Une image diffusée le 17 novembre 2023 par l'armée israélienne, montrant ce qu'elle affirme être l'entrée d'un tunnel du Hamas sous l'hôpital al-Chifa, dans la bande de Gaza. (ARMEE ISRAELIENNE / AFP)

Deux jours plus tard, l'armée a publié deux vidéos montrant l'intérieur de ce tunnel. Elle affirme qu'il a été découvert après l'explosion contrôlée d'un véhicule piégé situé dans un hangar de l'hôpital, rapporte le Guardian. Le sous-terrain, filmé par un robot, est situé à dix mètres de profondeur et s'étend sur 55 mètres de long, selon Tsahal. Au bout se trouve une porte blindée, "utilisée par les terroristes du Hamas pour empêcher les forces israéliennes d'entrer dans le centre de commandement", assure encore l'armée israélienne. La cellule de vérification de RFI confirme que l'entrée du tunnel se trouve bien sur le site de l'hôpital.

Des vidéos d'otages non authentifiées 

Les autorités israéliennes ont également diffusé, dimanche, des images de vidéosurveillance de l'établissement datées du 7 octobre. Selon un porte-parole de l'armée, elles montrent des otages capturés par le Hamas, lors des attaques contre l'Etat hébreu. On y voit notamment un homme blessé, entouré de plusieurs individus, dont certains sont armés.

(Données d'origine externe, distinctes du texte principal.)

(** * common/alloc/buffer.go: recyclable byte buffers

    A shallow embedding of the [alloc] package's [Buffer]: Go slices are
    slice headers (array, offset, length, capacity) over a store of byte
    arrays, [*Buffer] values are addresses into a store of buffer objects,
    and every method is a state-passing computation over that store which
    either returns or panics, in both cases with the store it has reached. *)

From Stdlib Require Import ZArith Lia String.
From Stdlib.Strings Require Byte.
From stdpp Require Import base list.

Local Open Scope Z_scope.

(** ** Go's [int]: 64-bit two's complement, silent wrap-around *)

Definition min_int : Z := - 2 ^ 63.
Definition max_int : Z := 2 ^ 63 - 1.

Definition wrap (z : Z) : Z := (z + 2 ^ 63) mod 2 ^ 64 - 2 ^ 63.

Definition int_add (a b : Z) : Z := wrap (a + b).
Definition int_sub (a b : Z) : Z := wrap (a - b).

(** ** Slices, buffers and the store *)

Definition byte : Type := Byte.byte.

(** A non-nil slice header. [s_cap] counts from [s_off], as Go's [cap]. *)
Record slice := MkSlice { s_arr : nat; s_off : Z; s_len : Z; s_cap : Z }.

(** A value of type [[]byte]; [None] is the nil slice. *)
Definition bytes := option slice.

Definition len (s : bytes) : Z :=
  match s with Some h => s_len h | None => 0 end.

Definition cap (s : bytes) : Z :=
  match s with Some h => s_cap h | None => 0 end.

(** A [*Buffer]; [None] is the nil pointer. *)
Definition ptr := option nat.

(** A [Pool] interface value; [None] is the nil interface. *)
Definition poolref := option nat.

Record Buffer := MkBuffer {
  head : bytes;
  pool : poolref;
  Value : bytes;
  offset : Z
}.

Definition set_head (v : bytes) (o : Buffer) : Buffer :=
  MkBuffer v (pool o) (Value o) (offset o).
Definition set_pool (v : poolref) (o : Buffer) : Buffer :=
  MkBuffer (head o) v (Value o) (offset o).
Definition set_Value (v : bytes) (o : Buffer) : Buffer :=
  MkBuffer (head o) (pool o) v (offset o).
Definition set_offset (v : Z) (o : Buffer) : Buffer :=
  MkBuffer (head o) (pool o) (Value o) v.

(** Modelled from the spec: the [BufferPool] behind the [Pool] interface
    (buffer_pool.go is not part of the sources at hand).  A pool services
    one size class and owns a free collection of idle backing stores. *)
Record PoolObj := MkPool { pool_size : Z; idle : list bytes }.

Record World := MkWorld {
  mem : list (list byte);
  objs : list Buffer;
  pools : list PoolObj
}.

Definition set_mem (m : list (list byte)) (w : World) : World :=
  MkWorld m (objs w) (pools w).
Definition set_obj (a : nat) (o : Buffer) (w : World) : World :=
  MkWorld (mem w) (<[a := o]> (objs w)) (pools w).
Definition set_poolobj (q : nat) (po : PoolObj) (w : World) : World :=
  MkWorld (mem w) (objs w) (<[q := po]> (pools w)).

(** ** Computations: return or panic *)

Inductive fault :=
| PanicMsg (msg : string)     (* panic("...") raised by the package *)
| SliceBounds                 (* runtime error: slice bounds out of range *)
| NilDereference              (* runtime error: nil pointer dereference *)
| LenOutOfRange.              (* makeslice / growslice: len out of range *)

Inductive Result (A : Type) :=
| Ok (a : A) (w : World)
| Panic (f : fault) (w : World).
Arguments Ok {A} a w.
Arguments Panic {A} f w.

Definition M (A : Type) := World -> Result A.

Definition ret {A} (a : A) : M A := fun w => Ok a w.
Definition bind {A B} (m : M A) (k : A -> M B) : M B :=
  fun w => match m w with Ok a w' => k a w' | Panic f w' => Panic f w' end.
Definition panic {A} (f : fault) : M A := fun w => Panic f w.

Notation "'do' x <- m ; k" := (bind m (fun x => k))
  (at level 10, x name, m at level 100, k at level 200).
Notation "'do_' m ; k" := (bind m (fun _ => k))
  (at level 10, m at level 100, k at level 200).

(** The message of the only [panic] call of buffer.go: the spec's
    [HeadroomExhausted]. *)
Definition HeadroomExhausted : fault := PanicMsg "Negative buffer offset.".

(** Go's [error] values: [io.EOF] and whatever a source reports. *)
Inductive error := EOF | SourceError (msg : string).

(** ** Memory *)

(** Overwriting part of an array; an array never changes its length. *)
Definition splice (l : list byte) (pos : nat) (data : list byte) : list byte :=
  take (length l) (take pos l ++ data ++ drop (pos + length data)%nat l).
(** ** What the storage records and what a body carries *)

(** The provider recorded in the storage, if any, is not a name that every
    object inherits: then the mounted component holds a provider that is
    an [AIProvider], and [mountEffect] gives its state. *)
Definition recordedProviderCovered (ls : Storage) : Prop :=
  match getItem "ai-provider" ls with
  | Some s => isInherited s = false
  | None => True
  end.

(** The parsed body carries the error code [insufficient_quota]: it is an
    object whose [error] is an object whose [code] is that text. *)
Definition carriesQuotaCode (v : Js.value) : bool :=
  match v with
  | Js.Obj props =>
      match Js.lookup "error" props with
      | Js.Obj eprops =>
          match Js.lookup "code" eprops with
          | Js.Str c => String.eqb c "insufficient_quota"
          | _ => false
          end
      | _ => false
      end
  | _ => false
  end.



(** A request failing while the user, in the settings, has selected the
    provider for which nothing is stored. *)
Definition sampleSwitchEvents : list Event :=
  [Submit (sampleTick 1700000000000); OpenSettings; SelectProvider gemini;
   Settle (Rejected (Js.Error "Failed to fetch")) (sampleTick 1700000000900)].
(** * Properties *)

(** ** The guard and the two halves of [handleSubmit] *)

Lemma isEmpty_true (s : string) : isEmpty s = true <-> s = "".
Proof. destruct s; simpl; split; congruence. Qed.

Lemma isEmpty_false (s : string) : isEmpty s = false <-> s <> "".
Proof. destruct s; simpl; split; congruence. Qed.

Lemma handleSubmit_ignored (st : State) (t : Tick) :
  trim (input st) = "" \/ isLoading st = true \/ apiKey st = "" ->
  handleSubmit st t = (st, None).
Proof.
  intros H. unfold handleSubmit.
  destruct H as [H | [H | H]].
  - apply isEmpty_true in H. now rewrite H.
  - rewrite H. now rewrite orb_true_r.
  - apply isEmpty_true in H. rewrite H. now rewrite orb_true_r.
Qed.

Lemma handleSubmit_accepted (st : State) (t : Tick) :
  trim (input st) <> "" -> isLoading st = false -> apiKey st <> "" ->
  handleSubmit st t = accepted st t.
Proof.
  intros Hi Hl Hk. unfold handleSubmit.
  apply isEmpty_false in Hi. apply isEmpty_false in Hk.
  now rewrite Hi, Hl, Hk.
Qed.

Lemma handleSubmit_dispatch_inv (st st1 : State) (t : Tick) (p : Pending) :
  handleSubmit st t = (st1, Some p) ->
  (trim (input st) <> "" /\ isLoading st = false /\ apiKey st <> "")
  /\ (st1, Some p) = accepted st t.
Proof.
  unfold handleSubmit.
  destruct (isEmpty (trim (input st))) eqn:Hi; simpl; [discriminate|].
  destruct (isLoading st) eqn:Hl; simpl; [discriminate|].
  destruct (isEmpty (apiKey st)) eqn:Hk; simpl; [discriminate|].
  intros H. split.
  - repeat split; try reflexivity; now apply isEmpty_false.
  - now rewrite <- H.
Qed.

(** The continuation always runs to its end: it adds one assistant entry,
    clears the flag and completes normally. *)
Lemma handleSubmit_resume_eq
  (E : Js.Engine) (p : AIProvider) (out : FetchOutcome) (t : Tick) (w : World) :
  handleSubmit_resume E p out t w =
  ({| state := setIsLoading false
                 (addMessage (replyContent E p out) assistant t (state w));
      console :=
        match assistantMessage E p out with
        | Js.Normal _ => console w
        | Js.Throw e =>
            (console w
             ++ [((providerUpperCase p ++ " API Error:")%string, e)])%list
        end |},
   Js.Normal tt).
Proof.
  unfold handleSubmit_resume, tryCatchFinally, tryBlock, replyContent.
  destruct (assistantMessage E p out) as [a | e]; reflexivity.
Qed.

(** A response without a success status never reaches the reply: the
    [try] block throws. *)
Lemma checkOk_failure_throws (E : Js.Engine) (p : AIProvider) (r : Response) :
  ok r = false -> exists e, checkOk E p r = Js.Throw e.
Proof.
  intros Hok. unfold checkOk. rewrite Hok. simpl.
  destruct p.
  - destruct (status r =? 429) eqn:H429.
    + destruct (errorField E (awaitJsonOrEmpty r) "code") as [code | e]; simpl;
        [| eauto].
      destruct (Js.strictEqualsString code "insufficient_quota"); [eauto|].
      destruct (status r =? 401); eauto.
    + simpl. destruct (status r =? 401); [eauto|].
      unfold statusAndMessage.
      destruct (errorField E (awaitJsonOrEmpty r) "message"); simpl; eauto.
  - destruct ((status r =? 401) || (status r =? 403)); [eauto|].
    destruct (status r =? 429); [eauto|].
    unfold statusAndMessage.
    destruct (errorField E (awaitJsonOrEmpty r) "message"); simpl; eauto.
Qed.

Lemma assistantMessage_failure_throws
  (E : Js.Engine) (p : AIProvider) (out : FetchOutcome) :
  isFailure out = true -> exists e, assistantMessage E p out = Js.Throw e.
Proof.
  destruct out as [r | e]; simpl; intros H.
  - apply negb_true_iff in H.
    destruct (checkOk_failure_throws E p r H) as [e He].
    exists e. unfold assistantMessage. simpl. now rewrite He.
  - now exists e.
Qed.

(** ** The transcript *)

(** A submission that passes the guard, whatever the network then does,
    leaves the two entries of its exchange after the entries already there
    and the session ready for the next one. *)
Lemma playSubmission_accepted (E : Js.Engine) (w : World) (s : Submission) :
  isLoading (state w) = false -> apiKey (state w) <> "" ->
  trim (text s) <> "" ->
  let w' := playSubmission E w s in
  messages (state w')
  = (messages (state w) ++ exchange E (provider (state w)) s)%list
  /\ isLoading (state w') = false
  /\ apiKey (state w') = apiKey (state w)
  /\ provider (state w') = provider (state w)
  /\ showApiKeySetup (state w') = showApiKeySetup (state w)
  /\ input (state w') = "".
Proof.
  intros Hl Hk Ht w'. subst w'. unfold playSubmission.
  rewrite handleSubmit_accepted by (simpl; assumption).
  unfold accepted. simpl closureProvider.
  rewrite handleSubmit_resume_eq. simpl.
  repeat split. now rewrite <- app_assoc.
Qed.

(** C1: through any sequence of successful submissions (some text, a
    credential, no request in flight, a success status), each submission
    appends exactly two entries to the transcript, the user's text and then
    the assistant's entry, after the entries that were there, which stay as
    they were and in their order. *)
Theorem successful_submissions_append_exchanges
  (E : Js.Engine) (subs : list Submission) (w : World) :
  isLoading (state w) = false ->
  apiKey (state w) <> "" ->
  Forall successful subs ->
  let w' := fold_left (playSubmission E) subs w in
  let p := provider (state w) in
  messages (state w') = (messages (state w) ++ flat_map (exchange E p) subs)%list
  /\ List.length (messages (state w'))
     = (List.length (messages (state w)) + 2 * List.length subs)%nat
  /\ (forall s, map role (exchange E p s) = [user; assistant]
                /\ map content (exchange E p s)
                   = [Js.Str (trim (text s)); replyContent E p (settled s)]).
Proof.
  intros Hl Hk Hs. cbv zeta.
  assert (Hmsgs :
    messages (state (fold_left (playSubmission E) subs w))
    = (messages (state w)
       ++ flat_map (exchange E (provider (state w))) subs)%list).
  { revert w Hl Hk. induction Hs as [| s subs [Ht _] _ IH]; intros w Hl Hk.
    - simpl. now rewrite app_nil_r.
    - simpl fold_left.
      destruct (playSubmission_accepted E w s Hl Hk Ht)
        as (Hm & Hl' & Hk' & Hp' & _).
      rewrite IH by (rewrite ?Hk'; assumption).
      rewrite Hm, Hp'. simpl flat_map. now rewrite <- app_assoc. }
  split; [exact Hmsgs|]. split.
  - rewrite Hmsgs, length_app. f_equal.
    clear. induction subs as [| s subs IH]; simpl; [reflexivity|].
    rewrite IH. lia.
  - intros s. split; reflexivity.
Qed.

Lemma successful_submissions_append_exchanges_witness :
  map (fun m => (role m, content m))
      (messages (state (fold_left (playSubmission sampleEngine)
                                  sampleSubmissions sampleKeyedWorld)))
  = [(user, Js.Str "Hello"); (assistant, Js.Str "Hi there");
     (user, Js.Str "And again"); (assistant, Js.Str "Still here")].
Proof.
  assert (Hs : Forall successful sampleSubmissions).
  { repeat constructor; simpl; try discriminate;
      eexists; split; reflexivity. }
  assert (Hk : apiKey (state sampleKeyedWorld) <> "") by discriminate.
  rewrite (proj1 (successful_submissions_append_exchanges
                    sampleEngine sampleSubmissions sampleKeyedWorld
                    eq_refl Hk Hs)).
  reflexivity.
Defined.

(** ** The guard *)

Lemma trimStart_cases (s : string) :
  (trimStart s = "" /\ isBlank s = true)
  \/ (exists c r, trimStart s = String c r /\ isWhiteSpace c = false
                  /\ isBlank s = false).
Proof.
  induction s as [| c r IH]; simpl.
  - now left.
  - destruct (isWhiteSpace c) eqn:Hc; simpl.
    + exact IH.
    + right. exists c, r. now rewrite Hc.
Qed.

Lemma trimEnd_nonempty (c : ascii) (r : string) :
  isWhiteSpace c = false -> trimEnd (String c r) <> "".
Proof.
  intros Hc. simpl. destruct (trimEnd r); [now rewrite Hc | discriminate].
Qed.

(** [trim] leaves nothing exactly of the texts that are empty or hold
    white space only. *)
Lemma trim_empty_iff_blank (s : string) : trim s = "" <-> isBlank s = true.
Proof.
  unfold trim.
  destruct (trimStart_cases s) as [[Hs Hb] | (c & r & Hs & Hc & Hb)];
    rewrite Hs, Hb.
  - split; reflexivity.
  - split; [|discriminate]. intros H. now apply trimEnd_nonempty in H.
Qed.

(** C2: with a request in flight, or with a draft that is empty or holds
    white space only, submitting does nothing: the state is the one before
    (same transcript, same length, same phase) and no network call is
    issued. *)
Theorem submit_in_flight_or_blank_is_noop (st : State) (t : Tick) :
  isLoading st = true \/ isBlank (input st) = true ->
  handleSubmit st t = (st, None)
  /\ List.length (messages (fst (handleSubmit st t))) = List.length (messages st)
  /\ phase (fst (handleSubmit st t)) = phase st
  /\ snd (handleSubmit st t) = None.
Proof.
  intros H.
  assert (Heq : handleSubmit st t = (st, None)).
  { apply handleSubmit_ignored. destruct H as [H | H]; [now right; left|].
    left. now apply trim_empty_iff_blank. }
  rewrite Heq. simpl. repeat split.
Qed.

Lemma submit_in_flight_or_blank_is_noop_witness :
  isLoading sampleInFlightState = true
  /\ handleSubmit (setInput "again" sampleInFlightState) (sampleTick 1700000000400)
     = (setInput "again" sampleInFlightState, None)
  /\ handleSubmit (setInput "   " (state sampleKeyedWorld)) (sampleTick 1700000000400)
     = (setInput "   " (state sampleKeyedWorld), None).
Proof.
  split; [reflexivity|]. split.
  - apply (submit_in_flight_or_blank_is_noop
             (setInput "again" sampleInFlightState) (sampleTick 1700000000400)).
    left. reflexivity.
  - apply (submit_in_flight_or_blank_is_noop
             (setInput "   " (state sampleKeyedWorld)) (sampleTick 1700000000400)).
    right. reflexivity.
Defined.

(** ** The request *)

(** C4: an accepted submission on the chat-completion provider sends, to
    the provider's endpoint, the whole transcript so far as role and content
    pairs, then the new user message last, with [max_tokens] 1000 and
    [temperature] 0.7; the secret is in the [Authorization] header after
    ["Bearer "]. *)
Theorem openai_request_carries_history
  (st st1 : State) (t : Tick) (p : Pending) :
  provider st = openai ->
  handleSubmit st t = (st1, Some p) ->
  url (request p) = "https://api.openai.com/v1/chat/completions"
  /\ method (request p) = "POST"
  /\ headers (request p)
     = [("Content-Type", "application/json");
        ("Authorization", "Bearer " ++ apiKey st)]
  /\ body (request p)
     = Js.Obj
         [("model", Js.Str "gpt-3.5-turbo");
          ("messages",
           Js.Arr
             (map (fun m => Js.Obj [("role", Js.Str (roleName (role m)));
                                    ("content", content m)])
                  (messages st)
              ++ [Js.Obj [("role", Js.Str "user");
                          ("content", Js.Str (trim (input st)))]])%list);
          ("max_tokens", Js.Num (1000 # 1));
          ("temperature", Js.Num (7 # 10))].
Proof.
  intros Hp H.
  apply handleSubmit_dispatch_inv in H. destruct H as [_ H].
  unfold accepted in H. injection H as _ ->.
  unfold fetchRequest. rewrite Hp. simpl. repeat split.
Qed.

Cela "prouve que l'hôpital al-Chifa a été utilisé comme infrastructure par les terroristes", a affirmé le porte-parole de Tsahal.

Le Hamas assure, lui, avoir emmené des otages blessés par des frappes israéliennes dans cet établissement pour qu'ils y soient soignés, rapporte NBC. S'appuyant sur des photos d'archives, la chaîne américaine a pu confirmer qu'une des vidéos a été tournée au niveau de l'accueil de l'hôpital al-Chifa. Elle ne peut toutefois "pas vérifier la véracité de la date affichée sur les vidéos, quand elles ont été tournées ou qui apparaît sur ces images". Aucun autre média n'a, pour l'heure, pu authentifier ces vidéos de manière indépendante.

L'armée israélienne a déclaré lundi qu'elle poursuivait ses opérations de recherches pour mettre au jour le complexe sous-terrain du Hamas. "Pour le cas précis de l'hôpital al-Chifa, on n'a pas de preuves qui paraissent suffisantes du fameux réseau dont parle Israël depuis des semaines. Tout ce qu'on a, ce sont ces vidéos, ces images qui nous viennent d'une seule source, celle de l'armée israélienne", soulignait vendredi notre journaliste Louis Augry pour expliquer les doutes qui planent encore sur les révélations de Tel-Aviv. "Il faut garder en tête qu'on est ici dans de la communication de guerre, et qu'elle mérite d'être expliquée."